In the records below, which lines include "unit"? Copy them.
[[ RECORD SET open ]]
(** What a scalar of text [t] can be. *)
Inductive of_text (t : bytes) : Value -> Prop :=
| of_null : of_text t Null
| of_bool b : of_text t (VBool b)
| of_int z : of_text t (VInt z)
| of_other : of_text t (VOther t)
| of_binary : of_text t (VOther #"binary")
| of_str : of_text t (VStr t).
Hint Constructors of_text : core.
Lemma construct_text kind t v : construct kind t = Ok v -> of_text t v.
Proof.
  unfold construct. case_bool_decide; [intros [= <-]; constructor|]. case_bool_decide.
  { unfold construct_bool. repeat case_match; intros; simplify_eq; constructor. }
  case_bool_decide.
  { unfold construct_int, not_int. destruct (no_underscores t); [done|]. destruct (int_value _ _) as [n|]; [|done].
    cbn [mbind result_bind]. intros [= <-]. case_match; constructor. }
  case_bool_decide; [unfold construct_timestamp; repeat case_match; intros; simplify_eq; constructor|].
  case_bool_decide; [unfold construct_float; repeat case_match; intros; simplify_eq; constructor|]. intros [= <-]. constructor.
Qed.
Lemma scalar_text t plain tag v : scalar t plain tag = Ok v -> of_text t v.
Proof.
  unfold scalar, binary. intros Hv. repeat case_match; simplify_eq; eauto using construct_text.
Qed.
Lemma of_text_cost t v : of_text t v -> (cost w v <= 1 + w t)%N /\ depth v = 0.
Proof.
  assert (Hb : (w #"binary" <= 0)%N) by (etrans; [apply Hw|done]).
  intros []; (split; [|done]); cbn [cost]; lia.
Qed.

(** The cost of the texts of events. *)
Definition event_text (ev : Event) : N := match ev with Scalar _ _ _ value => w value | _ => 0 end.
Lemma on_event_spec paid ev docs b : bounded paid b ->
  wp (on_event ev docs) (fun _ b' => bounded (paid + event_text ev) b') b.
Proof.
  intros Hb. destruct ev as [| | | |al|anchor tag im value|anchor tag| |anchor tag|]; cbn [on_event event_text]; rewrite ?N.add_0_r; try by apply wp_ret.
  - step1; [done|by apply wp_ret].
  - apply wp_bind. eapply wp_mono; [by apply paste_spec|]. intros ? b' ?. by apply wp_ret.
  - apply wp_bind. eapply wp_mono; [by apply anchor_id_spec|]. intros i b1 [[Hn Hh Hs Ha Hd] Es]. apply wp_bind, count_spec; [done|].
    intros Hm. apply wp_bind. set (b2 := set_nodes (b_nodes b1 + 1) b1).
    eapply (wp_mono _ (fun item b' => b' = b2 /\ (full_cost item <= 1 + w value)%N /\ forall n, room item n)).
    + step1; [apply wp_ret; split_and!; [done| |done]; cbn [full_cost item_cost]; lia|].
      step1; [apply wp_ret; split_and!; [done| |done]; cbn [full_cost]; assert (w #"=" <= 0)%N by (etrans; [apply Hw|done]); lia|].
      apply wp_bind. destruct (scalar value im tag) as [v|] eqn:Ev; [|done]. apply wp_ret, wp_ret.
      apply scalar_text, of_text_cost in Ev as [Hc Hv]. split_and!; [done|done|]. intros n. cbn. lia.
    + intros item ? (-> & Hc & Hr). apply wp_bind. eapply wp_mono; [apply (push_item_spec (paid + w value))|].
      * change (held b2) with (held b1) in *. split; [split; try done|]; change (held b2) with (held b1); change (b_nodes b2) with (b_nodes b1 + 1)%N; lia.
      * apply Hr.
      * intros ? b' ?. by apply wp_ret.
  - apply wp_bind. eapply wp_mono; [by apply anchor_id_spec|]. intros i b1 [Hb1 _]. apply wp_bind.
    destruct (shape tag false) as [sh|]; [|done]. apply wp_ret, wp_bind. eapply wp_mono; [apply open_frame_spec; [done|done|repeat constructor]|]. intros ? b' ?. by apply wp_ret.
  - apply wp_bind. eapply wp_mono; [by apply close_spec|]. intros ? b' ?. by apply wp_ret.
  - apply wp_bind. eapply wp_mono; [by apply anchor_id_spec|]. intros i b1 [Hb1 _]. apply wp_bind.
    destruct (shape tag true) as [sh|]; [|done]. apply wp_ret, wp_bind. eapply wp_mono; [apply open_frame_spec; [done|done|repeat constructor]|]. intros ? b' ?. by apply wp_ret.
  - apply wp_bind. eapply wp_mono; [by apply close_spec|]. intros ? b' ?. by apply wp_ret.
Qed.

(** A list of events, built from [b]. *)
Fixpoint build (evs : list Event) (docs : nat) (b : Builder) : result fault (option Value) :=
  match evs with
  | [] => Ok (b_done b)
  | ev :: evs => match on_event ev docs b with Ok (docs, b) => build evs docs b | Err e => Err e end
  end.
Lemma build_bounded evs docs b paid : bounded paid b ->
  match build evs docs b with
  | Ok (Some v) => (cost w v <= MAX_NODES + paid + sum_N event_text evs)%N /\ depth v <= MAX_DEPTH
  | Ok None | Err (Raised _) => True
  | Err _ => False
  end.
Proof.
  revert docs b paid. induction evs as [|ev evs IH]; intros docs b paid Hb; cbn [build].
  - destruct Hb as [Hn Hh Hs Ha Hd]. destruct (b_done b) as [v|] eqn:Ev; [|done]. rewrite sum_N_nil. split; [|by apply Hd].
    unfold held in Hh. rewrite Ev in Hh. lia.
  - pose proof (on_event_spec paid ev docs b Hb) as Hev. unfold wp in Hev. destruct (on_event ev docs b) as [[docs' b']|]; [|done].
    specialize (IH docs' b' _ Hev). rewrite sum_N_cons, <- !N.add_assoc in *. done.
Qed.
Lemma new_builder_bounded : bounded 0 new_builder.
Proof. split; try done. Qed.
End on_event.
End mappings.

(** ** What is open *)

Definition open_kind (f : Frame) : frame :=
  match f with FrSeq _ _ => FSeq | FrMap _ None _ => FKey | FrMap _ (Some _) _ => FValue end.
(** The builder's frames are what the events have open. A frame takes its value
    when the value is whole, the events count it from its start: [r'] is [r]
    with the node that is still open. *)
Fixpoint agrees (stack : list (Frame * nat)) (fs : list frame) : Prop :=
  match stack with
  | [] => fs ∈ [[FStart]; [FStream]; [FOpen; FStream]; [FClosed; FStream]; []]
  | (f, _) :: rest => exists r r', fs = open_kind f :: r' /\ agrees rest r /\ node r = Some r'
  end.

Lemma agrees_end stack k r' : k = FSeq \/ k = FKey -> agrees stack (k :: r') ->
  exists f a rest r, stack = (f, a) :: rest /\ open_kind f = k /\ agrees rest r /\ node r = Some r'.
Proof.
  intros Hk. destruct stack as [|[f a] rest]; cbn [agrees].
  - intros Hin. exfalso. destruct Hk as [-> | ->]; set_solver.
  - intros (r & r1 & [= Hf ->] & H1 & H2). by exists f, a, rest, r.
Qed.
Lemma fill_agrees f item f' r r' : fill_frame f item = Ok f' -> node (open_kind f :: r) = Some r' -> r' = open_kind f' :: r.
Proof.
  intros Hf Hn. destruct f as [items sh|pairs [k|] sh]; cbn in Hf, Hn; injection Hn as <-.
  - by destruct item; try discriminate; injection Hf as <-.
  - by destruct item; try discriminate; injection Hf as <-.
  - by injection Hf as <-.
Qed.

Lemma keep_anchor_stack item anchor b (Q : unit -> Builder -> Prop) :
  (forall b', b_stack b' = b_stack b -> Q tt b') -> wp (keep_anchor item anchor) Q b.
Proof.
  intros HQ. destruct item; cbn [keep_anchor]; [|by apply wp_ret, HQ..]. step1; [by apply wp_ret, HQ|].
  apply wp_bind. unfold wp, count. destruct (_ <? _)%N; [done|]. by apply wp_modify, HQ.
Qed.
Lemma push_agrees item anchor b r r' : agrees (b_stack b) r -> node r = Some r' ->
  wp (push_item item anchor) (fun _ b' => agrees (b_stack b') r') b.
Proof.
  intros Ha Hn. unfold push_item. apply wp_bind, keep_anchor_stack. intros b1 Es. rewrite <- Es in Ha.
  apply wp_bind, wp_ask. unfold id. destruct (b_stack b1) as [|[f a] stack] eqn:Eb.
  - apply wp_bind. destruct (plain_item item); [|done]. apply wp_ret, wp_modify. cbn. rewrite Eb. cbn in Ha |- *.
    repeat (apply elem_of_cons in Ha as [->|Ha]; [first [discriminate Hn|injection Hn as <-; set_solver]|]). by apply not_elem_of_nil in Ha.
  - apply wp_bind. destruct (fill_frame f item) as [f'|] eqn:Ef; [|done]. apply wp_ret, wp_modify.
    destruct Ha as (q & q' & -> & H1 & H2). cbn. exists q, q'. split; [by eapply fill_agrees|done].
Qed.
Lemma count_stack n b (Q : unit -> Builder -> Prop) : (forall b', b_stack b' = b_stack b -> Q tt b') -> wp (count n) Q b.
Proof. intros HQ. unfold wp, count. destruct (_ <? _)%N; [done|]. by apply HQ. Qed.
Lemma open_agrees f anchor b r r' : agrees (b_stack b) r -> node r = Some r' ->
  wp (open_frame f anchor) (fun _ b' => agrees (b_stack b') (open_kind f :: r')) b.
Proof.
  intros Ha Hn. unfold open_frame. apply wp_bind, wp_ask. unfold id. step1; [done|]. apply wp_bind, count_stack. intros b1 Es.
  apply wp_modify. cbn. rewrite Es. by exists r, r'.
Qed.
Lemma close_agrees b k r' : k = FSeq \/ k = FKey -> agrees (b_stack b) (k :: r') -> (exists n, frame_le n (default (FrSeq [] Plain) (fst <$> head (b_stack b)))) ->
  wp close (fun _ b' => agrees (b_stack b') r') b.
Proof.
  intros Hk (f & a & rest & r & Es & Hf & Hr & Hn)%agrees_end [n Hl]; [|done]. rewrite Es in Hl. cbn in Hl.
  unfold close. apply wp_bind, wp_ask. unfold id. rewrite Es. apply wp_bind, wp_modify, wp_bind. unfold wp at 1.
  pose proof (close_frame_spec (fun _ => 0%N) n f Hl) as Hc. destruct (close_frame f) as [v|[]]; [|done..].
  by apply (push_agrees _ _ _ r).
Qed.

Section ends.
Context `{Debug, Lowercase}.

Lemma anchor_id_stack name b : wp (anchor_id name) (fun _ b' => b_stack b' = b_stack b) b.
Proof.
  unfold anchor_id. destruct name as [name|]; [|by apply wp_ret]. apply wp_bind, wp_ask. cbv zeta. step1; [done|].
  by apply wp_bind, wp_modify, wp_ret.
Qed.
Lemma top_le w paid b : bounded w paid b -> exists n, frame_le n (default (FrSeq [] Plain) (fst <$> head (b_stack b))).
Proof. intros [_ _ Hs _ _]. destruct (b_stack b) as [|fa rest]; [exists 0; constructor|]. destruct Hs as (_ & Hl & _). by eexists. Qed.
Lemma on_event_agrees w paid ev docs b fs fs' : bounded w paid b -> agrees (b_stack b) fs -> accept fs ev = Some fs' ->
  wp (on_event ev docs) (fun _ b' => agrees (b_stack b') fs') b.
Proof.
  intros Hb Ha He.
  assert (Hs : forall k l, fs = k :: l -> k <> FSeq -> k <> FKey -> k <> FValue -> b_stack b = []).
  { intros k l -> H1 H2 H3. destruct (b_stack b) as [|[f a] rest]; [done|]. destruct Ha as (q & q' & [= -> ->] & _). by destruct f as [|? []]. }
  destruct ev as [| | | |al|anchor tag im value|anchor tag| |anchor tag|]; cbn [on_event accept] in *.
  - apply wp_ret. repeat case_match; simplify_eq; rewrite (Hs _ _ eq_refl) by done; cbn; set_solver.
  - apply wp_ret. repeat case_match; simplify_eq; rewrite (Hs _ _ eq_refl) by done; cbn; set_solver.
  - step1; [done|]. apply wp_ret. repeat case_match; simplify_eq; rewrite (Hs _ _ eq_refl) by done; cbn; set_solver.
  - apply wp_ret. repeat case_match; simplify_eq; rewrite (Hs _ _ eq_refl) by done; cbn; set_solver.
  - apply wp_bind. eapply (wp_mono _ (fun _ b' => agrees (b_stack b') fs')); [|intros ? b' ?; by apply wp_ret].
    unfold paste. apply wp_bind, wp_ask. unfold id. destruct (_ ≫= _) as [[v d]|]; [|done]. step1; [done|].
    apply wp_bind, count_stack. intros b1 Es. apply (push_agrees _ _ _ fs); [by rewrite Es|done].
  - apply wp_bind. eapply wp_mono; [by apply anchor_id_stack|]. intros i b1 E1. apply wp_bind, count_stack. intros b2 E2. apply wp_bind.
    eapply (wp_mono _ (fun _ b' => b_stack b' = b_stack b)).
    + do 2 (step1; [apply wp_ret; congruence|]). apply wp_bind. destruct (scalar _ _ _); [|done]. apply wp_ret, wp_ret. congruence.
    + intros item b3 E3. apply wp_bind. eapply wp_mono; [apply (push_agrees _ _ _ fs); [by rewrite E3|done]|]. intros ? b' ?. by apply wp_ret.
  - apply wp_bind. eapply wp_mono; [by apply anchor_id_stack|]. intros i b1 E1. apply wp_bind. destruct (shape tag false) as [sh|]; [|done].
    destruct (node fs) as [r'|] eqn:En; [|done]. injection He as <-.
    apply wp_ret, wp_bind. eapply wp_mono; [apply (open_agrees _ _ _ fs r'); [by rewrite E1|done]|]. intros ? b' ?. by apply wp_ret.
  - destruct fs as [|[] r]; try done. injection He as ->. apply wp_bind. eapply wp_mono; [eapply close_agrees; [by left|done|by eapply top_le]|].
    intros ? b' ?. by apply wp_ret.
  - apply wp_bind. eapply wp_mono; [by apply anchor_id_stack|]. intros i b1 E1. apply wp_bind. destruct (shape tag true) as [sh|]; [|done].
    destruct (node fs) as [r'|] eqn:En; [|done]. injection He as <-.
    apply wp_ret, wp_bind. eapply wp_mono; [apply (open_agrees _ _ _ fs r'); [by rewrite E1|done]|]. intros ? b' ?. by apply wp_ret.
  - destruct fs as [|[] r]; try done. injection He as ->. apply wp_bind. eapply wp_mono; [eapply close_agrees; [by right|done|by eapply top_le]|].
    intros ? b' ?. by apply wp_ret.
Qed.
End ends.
[[ RECORD SET closed ]]
[[ RECORD SET open ]]
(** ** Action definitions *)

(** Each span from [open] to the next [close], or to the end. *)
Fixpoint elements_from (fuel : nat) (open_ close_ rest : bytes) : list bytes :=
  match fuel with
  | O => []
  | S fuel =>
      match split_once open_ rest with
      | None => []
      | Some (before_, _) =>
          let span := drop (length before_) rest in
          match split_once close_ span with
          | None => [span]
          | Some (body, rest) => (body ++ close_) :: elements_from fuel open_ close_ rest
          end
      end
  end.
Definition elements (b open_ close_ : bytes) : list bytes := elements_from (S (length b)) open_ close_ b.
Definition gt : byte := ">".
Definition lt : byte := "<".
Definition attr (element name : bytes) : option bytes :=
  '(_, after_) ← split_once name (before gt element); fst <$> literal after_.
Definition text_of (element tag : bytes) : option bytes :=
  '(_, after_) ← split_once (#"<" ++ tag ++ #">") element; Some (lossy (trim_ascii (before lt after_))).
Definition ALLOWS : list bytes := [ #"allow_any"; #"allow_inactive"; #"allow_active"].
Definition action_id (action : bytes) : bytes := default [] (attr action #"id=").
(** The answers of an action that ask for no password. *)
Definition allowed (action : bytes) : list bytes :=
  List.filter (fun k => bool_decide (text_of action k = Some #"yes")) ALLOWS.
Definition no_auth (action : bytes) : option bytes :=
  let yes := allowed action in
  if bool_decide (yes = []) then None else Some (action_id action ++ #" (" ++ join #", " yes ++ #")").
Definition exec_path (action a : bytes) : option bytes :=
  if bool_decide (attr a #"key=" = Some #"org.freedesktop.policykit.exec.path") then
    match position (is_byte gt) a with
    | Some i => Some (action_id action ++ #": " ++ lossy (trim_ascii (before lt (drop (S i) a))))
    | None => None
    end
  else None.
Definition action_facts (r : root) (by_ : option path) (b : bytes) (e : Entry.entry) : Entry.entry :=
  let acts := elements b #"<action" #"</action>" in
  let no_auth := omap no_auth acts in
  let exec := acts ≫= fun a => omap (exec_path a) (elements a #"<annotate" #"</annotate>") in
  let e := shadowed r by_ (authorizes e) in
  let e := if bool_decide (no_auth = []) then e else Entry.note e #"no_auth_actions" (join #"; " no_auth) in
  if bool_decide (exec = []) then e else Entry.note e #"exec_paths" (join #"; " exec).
[[ RECORD SET closed ]]
PROBLEM SOLUTION —
Lemma keep_anchor_stack item anchor b (Q : unit -> Builder -> Prop) :
Lemma count_stack n b (Q : unit -> Builder -> Prop) : (forall b', b_stack b' = b_stack b -> Q tt b') -> wp (count n) Q b.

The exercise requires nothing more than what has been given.